--- Saved entries ---
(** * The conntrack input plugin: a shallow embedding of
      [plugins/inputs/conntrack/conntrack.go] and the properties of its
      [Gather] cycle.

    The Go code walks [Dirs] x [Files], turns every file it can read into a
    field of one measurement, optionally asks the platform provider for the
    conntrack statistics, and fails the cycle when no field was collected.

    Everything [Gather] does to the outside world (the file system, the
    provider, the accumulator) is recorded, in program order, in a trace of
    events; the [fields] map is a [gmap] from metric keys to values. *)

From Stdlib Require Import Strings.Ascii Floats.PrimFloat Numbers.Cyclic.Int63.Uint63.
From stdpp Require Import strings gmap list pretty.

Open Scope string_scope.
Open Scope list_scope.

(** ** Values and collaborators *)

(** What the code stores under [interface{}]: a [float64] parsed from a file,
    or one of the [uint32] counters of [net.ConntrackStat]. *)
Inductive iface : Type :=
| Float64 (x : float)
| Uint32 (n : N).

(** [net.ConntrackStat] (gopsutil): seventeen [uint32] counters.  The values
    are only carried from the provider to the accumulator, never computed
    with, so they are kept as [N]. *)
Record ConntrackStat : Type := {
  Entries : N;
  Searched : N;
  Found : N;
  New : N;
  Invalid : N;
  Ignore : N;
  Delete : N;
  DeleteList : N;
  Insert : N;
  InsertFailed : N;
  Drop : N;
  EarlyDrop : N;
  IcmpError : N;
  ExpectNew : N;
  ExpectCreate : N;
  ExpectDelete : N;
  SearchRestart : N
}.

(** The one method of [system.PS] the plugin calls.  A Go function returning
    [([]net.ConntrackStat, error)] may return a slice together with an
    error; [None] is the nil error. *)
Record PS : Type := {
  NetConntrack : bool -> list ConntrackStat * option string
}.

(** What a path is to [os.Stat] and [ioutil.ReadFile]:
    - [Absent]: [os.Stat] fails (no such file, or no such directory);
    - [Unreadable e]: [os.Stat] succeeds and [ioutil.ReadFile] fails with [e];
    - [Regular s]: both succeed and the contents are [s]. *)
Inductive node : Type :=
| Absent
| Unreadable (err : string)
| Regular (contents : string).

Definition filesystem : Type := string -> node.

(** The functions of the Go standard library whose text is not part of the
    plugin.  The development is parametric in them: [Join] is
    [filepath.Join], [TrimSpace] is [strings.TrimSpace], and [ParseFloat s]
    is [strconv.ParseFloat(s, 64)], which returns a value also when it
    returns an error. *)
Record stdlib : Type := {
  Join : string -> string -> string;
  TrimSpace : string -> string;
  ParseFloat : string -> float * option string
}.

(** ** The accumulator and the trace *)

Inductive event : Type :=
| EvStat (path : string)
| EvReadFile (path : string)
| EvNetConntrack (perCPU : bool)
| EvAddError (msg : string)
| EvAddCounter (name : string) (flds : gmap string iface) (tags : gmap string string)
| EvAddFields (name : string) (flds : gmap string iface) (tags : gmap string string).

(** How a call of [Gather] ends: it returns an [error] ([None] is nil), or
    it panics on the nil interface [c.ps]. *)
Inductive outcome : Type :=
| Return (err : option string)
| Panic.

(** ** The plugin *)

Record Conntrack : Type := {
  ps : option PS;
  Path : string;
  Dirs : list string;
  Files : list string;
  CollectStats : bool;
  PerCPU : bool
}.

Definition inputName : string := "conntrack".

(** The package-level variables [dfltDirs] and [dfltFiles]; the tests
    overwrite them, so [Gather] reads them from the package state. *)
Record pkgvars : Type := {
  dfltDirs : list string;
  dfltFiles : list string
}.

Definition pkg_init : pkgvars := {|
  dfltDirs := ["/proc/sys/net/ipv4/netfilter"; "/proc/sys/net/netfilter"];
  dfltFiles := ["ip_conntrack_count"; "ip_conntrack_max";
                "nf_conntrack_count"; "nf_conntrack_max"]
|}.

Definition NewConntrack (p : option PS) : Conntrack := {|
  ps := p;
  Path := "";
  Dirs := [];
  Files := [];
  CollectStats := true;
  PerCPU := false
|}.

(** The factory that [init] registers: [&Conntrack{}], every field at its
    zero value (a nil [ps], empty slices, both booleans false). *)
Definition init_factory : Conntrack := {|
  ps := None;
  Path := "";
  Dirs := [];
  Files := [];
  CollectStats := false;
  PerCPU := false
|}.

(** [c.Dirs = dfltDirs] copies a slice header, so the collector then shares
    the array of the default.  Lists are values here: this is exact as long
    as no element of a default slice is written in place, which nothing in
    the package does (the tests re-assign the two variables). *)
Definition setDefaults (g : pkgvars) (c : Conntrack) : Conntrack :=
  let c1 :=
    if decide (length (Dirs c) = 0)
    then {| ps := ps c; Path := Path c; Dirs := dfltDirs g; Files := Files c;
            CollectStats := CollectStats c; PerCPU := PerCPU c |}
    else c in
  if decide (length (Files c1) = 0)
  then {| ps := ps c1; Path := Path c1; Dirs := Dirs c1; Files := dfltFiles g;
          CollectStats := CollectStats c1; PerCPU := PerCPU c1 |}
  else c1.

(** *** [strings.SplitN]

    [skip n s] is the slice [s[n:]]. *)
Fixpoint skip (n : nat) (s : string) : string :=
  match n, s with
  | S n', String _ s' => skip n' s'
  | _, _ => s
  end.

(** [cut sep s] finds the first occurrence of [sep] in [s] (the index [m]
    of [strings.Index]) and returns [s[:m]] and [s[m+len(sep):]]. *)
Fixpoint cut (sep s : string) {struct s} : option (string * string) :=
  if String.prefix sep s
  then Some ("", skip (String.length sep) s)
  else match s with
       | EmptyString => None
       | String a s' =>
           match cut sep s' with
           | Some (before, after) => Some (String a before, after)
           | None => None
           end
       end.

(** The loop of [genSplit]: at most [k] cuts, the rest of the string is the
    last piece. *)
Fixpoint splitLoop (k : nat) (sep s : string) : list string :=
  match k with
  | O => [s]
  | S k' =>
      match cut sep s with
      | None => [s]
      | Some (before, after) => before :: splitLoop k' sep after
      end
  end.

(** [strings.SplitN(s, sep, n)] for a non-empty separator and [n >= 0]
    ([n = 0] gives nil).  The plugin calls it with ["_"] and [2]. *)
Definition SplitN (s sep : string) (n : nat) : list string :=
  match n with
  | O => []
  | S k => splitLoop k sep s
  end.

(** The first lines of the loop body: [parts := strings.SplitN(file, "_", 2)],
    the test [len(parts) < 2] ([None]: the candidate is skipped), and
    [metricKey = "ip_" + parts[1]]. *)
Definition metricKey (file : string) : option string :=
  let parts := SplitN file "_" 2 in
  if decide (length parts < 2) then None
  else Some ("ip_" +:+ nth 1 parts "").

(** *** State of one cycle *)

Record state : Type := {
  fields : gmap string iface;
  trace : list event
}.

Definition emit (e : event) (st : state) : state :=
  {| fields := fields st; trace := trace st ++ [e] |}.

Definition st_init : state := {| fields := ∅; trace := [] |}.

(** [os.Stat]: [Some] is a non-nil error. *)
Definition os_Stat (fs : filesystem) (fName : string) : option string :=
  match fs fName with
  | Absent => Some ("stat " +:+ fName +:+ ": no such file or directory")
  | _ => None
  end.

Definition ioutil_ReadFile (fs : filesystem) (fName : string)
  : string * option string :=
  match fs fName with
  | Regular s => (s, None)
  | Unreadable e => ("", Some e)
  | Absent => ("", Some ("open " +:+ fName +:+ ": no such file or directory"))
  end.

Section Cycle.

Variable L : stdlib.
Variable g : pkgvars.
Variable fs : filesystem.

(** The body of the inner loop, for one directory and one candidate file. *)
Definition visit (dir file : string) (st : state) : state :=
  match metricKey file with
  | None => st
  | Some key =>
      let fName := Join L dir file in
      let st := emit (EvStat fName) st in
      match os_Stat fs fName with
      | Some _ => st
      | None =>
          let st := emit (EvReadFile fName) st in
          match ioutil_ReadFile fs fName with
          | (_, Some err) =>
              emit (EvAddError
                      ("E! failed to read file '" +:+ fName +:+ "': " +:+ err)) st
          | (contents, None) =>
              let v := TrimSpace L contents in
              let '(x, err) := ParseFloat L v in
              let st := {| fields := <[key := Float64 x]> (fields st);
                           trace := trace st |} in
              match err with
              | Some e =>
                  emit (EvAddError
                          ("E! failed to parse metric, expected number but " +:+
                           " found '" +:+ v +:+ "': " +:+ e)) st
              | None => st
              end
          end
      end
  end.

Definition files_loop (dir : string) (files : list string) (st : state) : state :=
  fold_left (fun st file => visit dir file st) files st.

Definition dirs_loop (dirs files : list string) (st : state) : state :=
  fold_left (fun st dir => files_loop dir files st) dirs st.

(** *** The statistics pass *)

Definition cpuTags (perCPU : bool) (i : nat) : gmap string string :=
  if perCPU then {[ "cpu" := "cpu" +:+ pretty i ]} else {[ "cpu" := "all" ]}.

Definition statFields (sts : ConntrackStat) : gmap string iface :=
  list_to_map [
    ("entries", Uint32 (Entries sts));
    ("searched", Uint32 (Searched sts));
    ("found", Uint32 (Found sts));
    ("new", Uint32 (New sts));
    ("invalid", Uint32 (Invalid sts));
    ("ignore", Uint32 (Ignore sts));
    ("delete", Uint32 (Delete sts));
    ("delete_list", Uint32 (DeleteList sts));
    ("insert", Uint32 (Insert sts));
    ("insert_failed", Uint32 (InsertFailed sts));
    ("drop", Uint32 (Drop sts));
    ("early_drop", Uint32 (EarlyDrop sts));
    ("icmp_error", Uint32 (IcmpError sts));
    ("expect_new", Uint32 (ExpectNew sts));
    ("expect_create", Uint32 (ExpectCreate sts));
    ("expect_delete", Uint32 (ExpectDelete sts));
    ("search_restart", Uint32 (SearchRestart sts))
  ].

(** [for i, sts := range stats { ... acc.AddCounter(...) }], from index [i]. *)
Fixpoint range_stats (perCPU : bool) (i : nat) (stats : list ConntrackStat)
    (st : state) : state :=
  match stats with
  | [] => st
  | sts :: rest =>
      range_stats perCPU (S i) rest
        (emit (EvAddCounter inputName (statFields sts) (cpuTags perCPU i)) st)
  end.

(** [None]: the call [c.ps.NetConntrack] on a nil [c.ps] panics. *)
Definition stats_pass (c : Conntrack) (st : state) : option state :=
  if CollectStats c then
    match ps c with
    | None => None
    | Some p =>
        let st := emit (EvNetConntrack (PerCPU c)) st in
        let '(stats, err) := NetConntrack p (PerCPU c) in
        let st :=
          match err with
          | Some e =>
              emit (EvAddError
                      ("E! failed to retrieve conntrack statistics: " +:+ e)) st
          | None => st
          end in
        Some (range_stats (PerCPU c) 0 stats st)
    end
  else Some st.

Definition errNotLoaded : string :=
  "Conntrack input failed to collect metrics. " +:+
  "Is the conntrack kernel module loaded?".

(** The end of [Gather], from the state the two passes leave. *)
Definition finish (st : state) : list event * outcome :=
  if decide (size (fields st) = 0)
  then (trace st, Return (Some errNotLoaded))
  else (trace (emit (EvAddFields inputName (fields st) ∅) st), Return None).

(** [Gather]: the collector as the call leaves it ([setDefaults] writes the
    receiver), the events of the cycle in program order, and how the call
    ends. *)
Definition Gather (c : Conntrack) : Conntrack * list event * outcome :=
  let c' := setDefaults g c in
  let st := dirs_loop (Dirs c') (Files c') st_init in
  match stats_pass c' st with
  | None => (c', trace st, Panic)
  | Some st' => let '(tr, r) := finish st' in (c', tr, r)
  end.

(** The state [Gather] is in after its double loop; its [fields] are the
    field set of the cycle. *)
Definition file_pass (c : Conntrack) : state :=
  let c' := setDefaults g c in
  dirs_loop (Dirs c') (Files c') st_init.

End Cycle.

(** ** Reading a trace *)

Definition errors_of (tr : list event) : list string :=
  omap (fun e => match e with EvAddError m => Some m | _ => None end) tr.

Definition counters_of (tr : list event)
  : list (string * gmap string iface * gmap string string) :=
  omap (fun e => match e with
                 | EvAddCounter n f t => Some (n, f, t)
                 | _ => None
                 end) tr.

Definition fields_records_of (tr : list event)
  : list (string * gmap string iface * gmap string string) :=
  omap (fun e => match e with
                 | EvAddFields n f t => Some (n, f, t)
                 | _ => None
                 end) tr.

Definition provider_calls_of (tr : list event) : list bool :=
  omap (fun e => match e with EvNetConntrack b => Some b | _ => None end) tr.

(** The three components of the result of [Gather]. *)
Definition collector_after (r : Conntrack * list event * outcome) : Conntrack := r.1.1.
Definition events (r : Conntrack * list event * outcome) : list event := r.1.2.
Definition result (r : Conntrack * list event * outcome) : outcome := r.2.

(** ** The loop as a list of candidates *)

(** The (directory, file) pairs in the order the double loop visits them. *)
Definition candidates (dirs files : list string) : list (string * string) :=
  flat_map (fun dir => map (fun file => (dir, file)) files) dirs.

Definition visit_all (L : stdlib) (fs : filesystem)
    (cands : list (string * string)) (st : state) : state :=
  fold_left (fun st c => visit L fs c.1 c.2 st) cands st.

--- EXERCISE BRIEF ---
Word for word, repeat the data from its first line through the line with "provider, the accumulator)", including both of those lines and no others.

--- ANSWER SPACE ---
(** * The conntrack input plugin: a shallow embedding of
      [plugins/inputs/conntrack/conntrack.go] and the properties of its
      [Gather] cycle.

    The Go code walks [Dirs] x [Files], turns every file it can read into a
    field of one measurement, optionally asks the platform provider for the
    conntrack statistics, and fails the cycle when no field was collected.

    Everything [Gather] does to the outside world (the file system, the
    provider, the accumulator) is recorded, in program order, in a trace of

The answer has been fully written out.